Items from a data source
--- START ---

Lemma bind_Raise {A B} (c : M A) (k : A → M B) s w e s' w' :
  c s w = (Raise e, s', w') → bind c k s w = (Raise e, s', w').
Proof. unfold bind. by intros ->. Qed.

Lemma bind_Ok_inv {A B} (c : M A) (k : A → M B) s w b s1 w1 :
  bind c k s w = (Ok b, s1, w1) →
  ∃ a s' w', c s w = (Ok a, s', w') ∧ k a s' w' = (Ok b, s1, w1).
Proof.
  unfold bind. destruct (c s w) as [[[a|e] s'] w']; [eauto|done].
Qed.

Lemma bind_gets {A B} (f : Sample → A) (k : A → M B) s w :
  bind (gets f) k s w = k (f s) s w.
Proof. done. Qed.

Lemma bind_modify {B} (f : Sample → Sample) (k : unit → M B) s w :
  bind (modify f) k s w = k () (f s) w.
Proof. done. Qed.

Lemma bind_ask {A B} (f : World → A) (k : A → M B) s w :
  bind (ask f) k s w = k (f w) s w.
Proof. done. Qed.

Lemma bind_io {B} (f : World → World) (k : unit → M B) s w :
  bind (io f) k s w = k () s (f w).
Proof. done. Qed.

Lemma bind_ret {A B} (a : A) (k : A → M B) s w :
  bind (ret a) k s w = k a s w.
Proof. done. Qed.

Lemma has_attr_Some key s v :
  s_attributes s !! key = Some v → has_attr key s = true.
Proof. unfold has_attr. by intros ->. Qed.

Lemma has_attr_None key s :
  s_attributes s !! key = None ↔ has_attr key s = false.
Proof. unfold has_attr. destruct (s_attributes s !! key); split; done. Qed.

Lemma has_attr_true key s :
  has_attr key s = true → ∃ v, s_attributes s !! key = Some v.
Proof. unfold has_attr. destruct (s_attributes s !! key); [eauto | done]. Qed.

Lemma get_attr_Some key s w v :
  s_attributes s !! key = Some v → get_attr key s w = (Ok v, s, w).
Proof.
  intros H. unfold get_attr, attributes_getitem. run.
  by rewrite (has_attr_Some _ _ _ H), H.
Qed.

Lemma get_attr_None key s w :
  has_attr key s = false →
  get_attr key s w
  = (Raise (KeyError ("Attribute for key '" +:+ key +:+ "' not found.")), s, w).
Proof. intros H. unfold get_attr. run. by rewrite H. Qed.

Lemma set_attr_override key val s w :
  set_attr key val true s w
  = (Ok (), set_attributes (<[key := val]> (s_attributes s)) s, w).
Proof. unfold set_attr. run. by rewrite andb_false_r. Qed.

Lemma set_attr_fresh key val override s w :
  has_attr key s = false →
  set_attr key val override s w
  = (Ok (), set_attributes (<[key := val]> (s_attributes s)) s, w).
Proof. intros H. unfold set_attr. run. by rewrite H. Qed.

(** C7. Setting an attribute with [override = False] on a key that exists
    raises the already-exists [KeyError] and leaves the sample, hence the
    value stored under the key, as it was; with [override = True], or on a
    key that does not exist, the value is stored: reading the key gives
    it back, and the other keys keep their values. *)
Theorem set_attr_contract (key : string) (val : value) (s : Sample) (w : World) :
  (∀ old, s_attributes s !! key = Some old →
     set_attr key val false s w
     = (Raise (KeyError ("Key '" +:+ key +:+ "' already exists.")), s, w)
     ∧ get_attr key s w = (Ok old, s, w))
  ∧ (∀ override, override = true ∨ has_attr key s = false →
     ∃ s', set_attr key val override s w = (Ok (), s', w)
           ∧ get_attr key s' w = (Ok val, s', w)
           ∧ ∀ k, k ≠ key → s_attributes s' !! k = s_attributes s !! k).
Proof.
  split.
  - intros old Hold. split; [|by apply get_attr_Some].
    unfold set_attr. run. by rewrite (has_attr_Some _ _ _ Hold).
  - intros override Hcase.
    exists (set_attributes (<[key := val]> (s_attributes s)) s).
    split; [|split].
    + destruct Hcase as [-> | Hfresh];
        [apply set_attr_override | by apply set_attr_fresh].
    + apply get_attr_Some. simpl. apply lookup_insert_eq.
    + intros k Hk. simpl. by apply lookup_insert_ne.
Qed.

Lemma set_attributes_id s : set_attributes (s_attributes s) s = s.
Proof. by destruct s. Qed.

(** [remove_attr] deletes the key when it is there, and raises in every
    case. *)
Lemma remove_attr_always_raises key s w :
  remove_attr key s w
  = (Raise (ValueError ("No attribute named " +:+ dquote +:+ key +:+ dquote
                        +:+ " found.")),
     set_attributes (delete key (s_attributes s)) s, w).
Proof.
  unfold remove_attr. run. destruct (has_attr key s) eqn:H; simpl; [done|].
  apply has_attr_None in H. by rewrite (delete_id _ _ H), set_attributes_id.
Qed.

(** C3. On a sample that has the attribute [meta_info_name_declared],
    [remove_attr] deletes it and raises the not-found [ValueError] all the
    same: it does not return normally for a key that is present. *)
Theorem remove_attr_present_still_raises :
  has_attr "meta_info_name_declared" Demo.text = true
  ∧ ∃ s', remove_attr "meta_info_name_declared" Demo.text Demo.world
          = (Raise (ValueError ("No attribute named " +:+ dquote
                                +:+ "meta_info_name_declared" +:+ dquote
                                +:+ " found.")), s', Demo.world)
          ∧ has_attr "meta_info_name_declared" s' = false.
Proof.
  split; [done|]. eexists. split; [apply remove_attr_always_raises|].
  apply has_attr_None. simpl. apply lookup_delete_eq.
Qed.

(** The attributes a new sample has come from its meta information, under
    keys that start with [meta_info_]: it has no verdicts and no cached
    MIME set. *)
Lemma read_metainfo_keeps key metainfo s w :
  (∀ field, "meta_info_" +:+ field ≠ key) →
  ∃ s', read_metainfo metainfo s w = (Ok (), s', w)
        ∧ s_attributes s' !! key = s_attributes s !! key.
Proof.
  intros Hkey. unfold read_metainfo. revert s.
  induction metainfo as [|[field v] metainfo IH]; intros s; simpl.
  - by exists s.
  - unfold bind at 1. destruct (negb (is_None v)).
    + rewrite set_attr_override.
      destruct (IH (set_attributes
                      (<["meta_info_" +:+ field := v]> (s_attributes s)) s))
        as (s' & -> & Hs').
      exists s'. split; [done|]. rewrite Hs'. simpl.
      by apply lookup_insert_ne.
    + unfold ret at 1. destruct (IH s) as (s' & -> & Hs'). by exists s'.
Qed.

Lemma new_sample_lacks key path metainfo socket base_dir regex keep w :
  (∀ field, "meta_info_" +:+ field ≠ key) →
  ∃ s, new_sample path metainfo socket base_dir regex keep w = (Ok (), s, w)
       ∧ has_attr key s = false.
Proof.
  intros Hkey. unfold new_sample.
  destruct (read_metainfo_keeps key metainfo
              (blank_sample path socket base_dir regex keep) w Hkey)
    as (s & Hs & Hkeep).
  exists s. split; [done|]. apply has_attr_None. by rewrite Hkeep.
Qed.

Lemma new_sample_has_no_verdicts path metainfo socket base_dir regex keep w :
  ∃ s, new_sample path metainfo socket base_dir regex keep w = (Ok (), s, w)
       ∧ has_attr "rule_results" s = false.
Proof. by apply new_sample_lacks. Qed.

Lemma new_sample_has_no_mimetypes path metainfo socket base_dir regex keep w :
  ∃ s, new_sample path metainfo socket base_dir regex keep w = (Ok (), s, w)
       ∧ has_attr "mimetypes" s = false.
Proof. apply new_sample_lacks. intros field [=]. Qed.

Lemma determine_result_without_verdicts s w :
  has_attr "rule_results" s = false →
  determine_result lib s w
  = (Raise (KeyError "Attribute for key 'rule_results' not found."), s, w).
Proof.
  intros H. unfold determine_result, bind at 1.
  by rewrite (get_attr_None _ _ _ H).
Qed.
Lemma superseded_callbacks_dead_witness :
  let w' := step calling op_next in
  step w' (pc_icecandidate 0 (Some "candidate-1")) = w'.
Proof.
  destruct (superseded_callbacks_dead calling 0 eq_refl) as (H & _).
  exact (proj1 (H (Some "candidate-1") [] cs_connected)).
Defined.

(** ** The callbacks of a live transport *)








(** ** Invariants of runs *)

Lemma closed_alter (f : PeerConnection -> PeerConnection)
    (l : list PeerConnection) : forall p : nat,
  (forall pc, closed (f pc) = closed pc) ->
  closed <$> alter f p l = closed <$> l.
Proof.
  induction l as [|x l IH]; intros [|p] Hf; cbn; try reflexivity.
  - now rewrite Hf.
  - f_equal. now apply IH.
Qed.

Lemma lookup_closed (l : list PeerConnection) p b :
  (closed <$> l) !! p = Some b
  <-> exists pc, l !! p = Some pc /\ closed pc = b.
Proof.
  rewrite list_lookup_fmap. destruct (l !! p) as [pc|]; cbn.
  - split.
    + intros [= <-]. eauto.
    + intros (pc' & [= <-] & <-). reflexivity.
  - split; [discriminate | intros (pc' & [=] & _)].
Qed.

Section Invariants.
Variable I : State -> Prop.
Variable G : State -> Prop.
Hypothesis I_frame : forall s s',
  role s' = role s -> pcRef s' = pcRef s ->
  closed <$> pcs s' = closed <$> pcs s -> I s -> I s'.
Hypothesis I_cleanup : forall s, I s -> I (cleanupPeerConnection s).
Hypothesis I_alloc : forall s, pcRef s = None -> I s -> I (allocate new_pc s).
Hypothesis I_matched : forall r s,
  G s -> I s -> I (allocate new_pc (matched_prefix r s)).

Local Ltac framed H :=
  match type of H with
  | I ?s => apply (I_frame s); [reflexivity | reflexivity | reflexivity | exact H]
  end.

Lemma keep_update p f s :
  (forall pc, closed (f pc) = closed pc) -> I s -> I (update_pc p f s).
Proof.
  intros Hf H. apply (I_frame s); try reflexivity; [|exact H].
  unfold update_pc. cbn. now apply closed_alter.
Qed.

Lemma keep_emit e s : I s -> I (emit e s).
Proof. intros H. framed H. Qed.

Lemma keep_emit_via_ref e s : I s -> I (emit_via_ref e s).
Proof.
  intros H. unfold emit_via_ref. destruct (socketRef s); [|exact H].
  now apply keep_emit.
Qed.

Lemma keep_keep_stream stream s : I s -> I (keep_stream stream s).
Proof.
  intros H. unfold keep_stream. cbn. destruct (localVideoRef s); framed H.
Qed.

Lemma keep_attach_video_refs s : I s -> I (attach_video_refs s).
Proof.
  intros H. destruct s as [st ro ob qi ch dr so pr ls [lv|] [rv|] ps ou];
    framed H.
Qed.

Lemma keep_pc_onconnectionstatechange p s :
  I s -> I (pc_onconnectionstatechange p s).
Proof.
  intros H. unfold pc_onconnectionstatechange.
  destruct (pcs s !! p); [framed H | exact H].
Qed.

Lemma keep_teardown f s :
  In f [next; stop; on_partner_left; on_reset] -> I s -> I (f s).
Proof.
  intros Hf H.
  assert (H1 : forall st, I (cleanupPeerConnection (setStatus st s)))
    by (intros st; apply I_cleanup; framed H).
  destruct Hf as [<-|[<-|[<-|[<-|[]]]]].
  - unfold next. do 2 apply keep_emit_via_ref.
    pose proof (H1 "Next...") as H2. framed H2.
  - unfold stop. apply keep_emit_via_ref.
    pose proof (H1 "Stopped") as H2. framed H2.
  - unfold on_partner_left. apply keep_emit.
    pose proof (H1 "Partner left. Waiting...") as H2. framed H2.
  - unfold on_reset.
    pose proof (H1 "Reset") as H2. framed H2.
Qed.

Lemma preserves_bind {A B} (m : Async A) (f : A -> Prog B) :
  preserves I m -> (forall a s, I s -> preserves I (f a s)) ->
  preserves I (bindA m f).
Proof.
  intros Hm Hf. induction m as [s [e|a]|T q s k IH]; cbn in *; auto.
  destruct Hm as (Hs & Hk). split; auto.
Qed.

Lemma preserves_catch {A} (m : Async A) (h : Err -> Prog A) :
  preserves I m -> (forall e s, I s -> preserves I (h e s)) ->
  preserves I (catchA m h).
Proof.
  intros Hm Hh. induction m as [s [e|a]|T q s k IH]; cbn in *; auto.
  destruct Hm as (Hs & Hk). split; auto.
Qed.

Lemma preserves_await {T} (q : Req T) s : I s -> preserves I (await q s).
Proof. intros H. cbn. auto. Qed.

Lemma preserves_exec f s :
  (forall s, I s -> I (f s)) -> I s -> preserves I (exec f s).
Proof. intros Hf H. cbn. auto. Qed.

Lemma preserves_ensureLocalMedia s : I s -> preserves I (ensureLocalMedia s).
Proof.
  intros H. unfold ensureLocalMedia. destruct (localStreamRef s); [exact H|].
  cbn. split; [exact H|]. intros [e|stream] s' H'; cbn; auto.
  now apply keep_keep_stream.
Qed.

Lemma preserves_addTracks p stream tracks : forall s,
  I s -> preserves I (addTracks p tracks stream s).
Proof.
  induction tracks as [|t tracks IH]; intros s H; [exact H|].
  cbn [addTracks]. apply preserves_bind.
  - unfold addTrack. destruct (pcs s !! p) as [pc|]; [|exact H].
    destruct (closed pc); [exact H|]. cbn. now apply keep_update.
  - intros _ s' H'. now apply IH.
Qed.

Lemma preserves_createPeerConnection s :
  I (allocate new_pc s) -> preserves I (createPeerConnection s).
Proof.
  intros H. unfold createPeerConnection.
  change (preserves I
    (bindA (ensureLocalMedia (allocate new_pc s))
       (fun localStream =>
          addTracks (length (pcs s)) (getTracks localStream) localStream;;
          exec (update_pc (length (pcs s)) install_hooks);;
          ret (length (pcs s))))).
  apply preserves_bind; [now apply preserves_ensureLocalMedia|].
  intros stream s1 H1. apply preserves_bind; [now apply preserves_addTracks|].
  intros _ s2 H2. cbn. now apply keep_update.
Qed.

Lemma preserves_offer_side r pc s : I s -> preserves I (offer_side r pc s).
Proof.
  intros H. destruct r as [[|]|]; try exact H.
  cbn. split; [exact H|]. intros [e|offer] s1 H1; cbn; auto.
  split; [exact H1|]. intros [e|[]] s2 H2; cbn; auto.
  now apply keep_emit.
Qed.

Lemma preserves_answer_side sdp pc s : I s -> preserves I (answer_side sdp pc s).
Proof.
  intros H. cbn. split; [exact H|]. intros [e|[]] s1 H1; cbn; auto.
  split; [exact H1|]. intros [e|a] s2 H2; cbn; auto.
  split; [exact H2|]. intros [e|[]] s3 H3; cbn; auto.
  now apply keep_emit.
Qed.

Lemma preserves_on_matched r s : G s -> I s -> preserves I (on_matched r s).
Proof.
  intros Hg H. rewrite on_matched_unfold. apply preserves_bind.
  - apply preserves_createPeerConnection. now apply I_matched.
  - intros pc s'. apply preserves_offer_side.
Qed.

Lemma preserves_on_rtc_offer sdp s : I s -> preserves I (on_rtc_offer sdp s).
Proof.
  intros H. rewrite on_rtc_offer_unfold. destruct (pcRef s) eqn:E.
  - now apply preserves_answer_side.
  - apply preserves_bind.
    + apply preserves_createPeerConnection. now apply I_alloc.
    + intros pc s'. apply preserves_answer_side.
Qed.

Lemma preserves_on_rtc_answer sdp s : I s -> preserves I (on_rtc_answer sdp s).
Proof.
  intros H. unfold on_rtc_answer. destruct (pcRef s); [|exact H].
  now apply preserves_await.
Qed.

Lemma preserves_on_rtc_ice c s : I s -> preserves I (on_rtc_ice c s).
Proof.
  intros H. unfold on_rtc_ice. destruct (pcRef s); [|exact H].
  apply preserves_catch; [now apply preserves_await|].
  intros e s' H'. exact H'.
Qed.

Lemma preserves_start s : I s -> preserves I (start s).
Proof.
  intros H. unfold start.
  change (preserves I
    (bindA (ensureLocalMedia (setStatus "Requesting camera..." s))
       (fun _ => exec (setStatus "Searching match...");;
                 exec resetConversationUI;;
                 exec (setQueueInfo None);;
                 exec (emit_via_ref emit_find)))).
  apply preserves_bind.
  - apply preserves_ensureLocalMedia. framed H.
  - intros _ s' H'. cbn. apply keep_emit_via_ref. framed H'.
Qed.

Lemma keep_committed {T} (q : Req T) r s : I s -> I (committed q r s).
Proof.
  intros H. unfold committed. destruct r; [exact H|].
  destruct q; try exact H; now apply keep_update.
Qed.

Lemma keeps_settle_into i m w s0 :
  Forall (task_keeps I) (tasks w) -> preserves I m ->
  world_keeps I (settle_into i m
                   {| state := s0; tasks := tasks w; unhandled := unhandled w |}).
Proof.
  intros Ht Hm. destruct m as [s [e|[]]|T q s k]; cbn in *;
    (split; [tauto|]); apply Forall_insert; auto; cbn; tauto.
Qed.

--- END ---

• _PROBLEM DETAILS_: Each line of the data that holds the word "named" should be copied.

• _SOLVED EXERCISE_:
  = (Raise (ValueError ("No attribute named " +:+ dquote +:+ key +:+ dquote
          = (Raise (ValueError ("No attribute named " +:+ dquote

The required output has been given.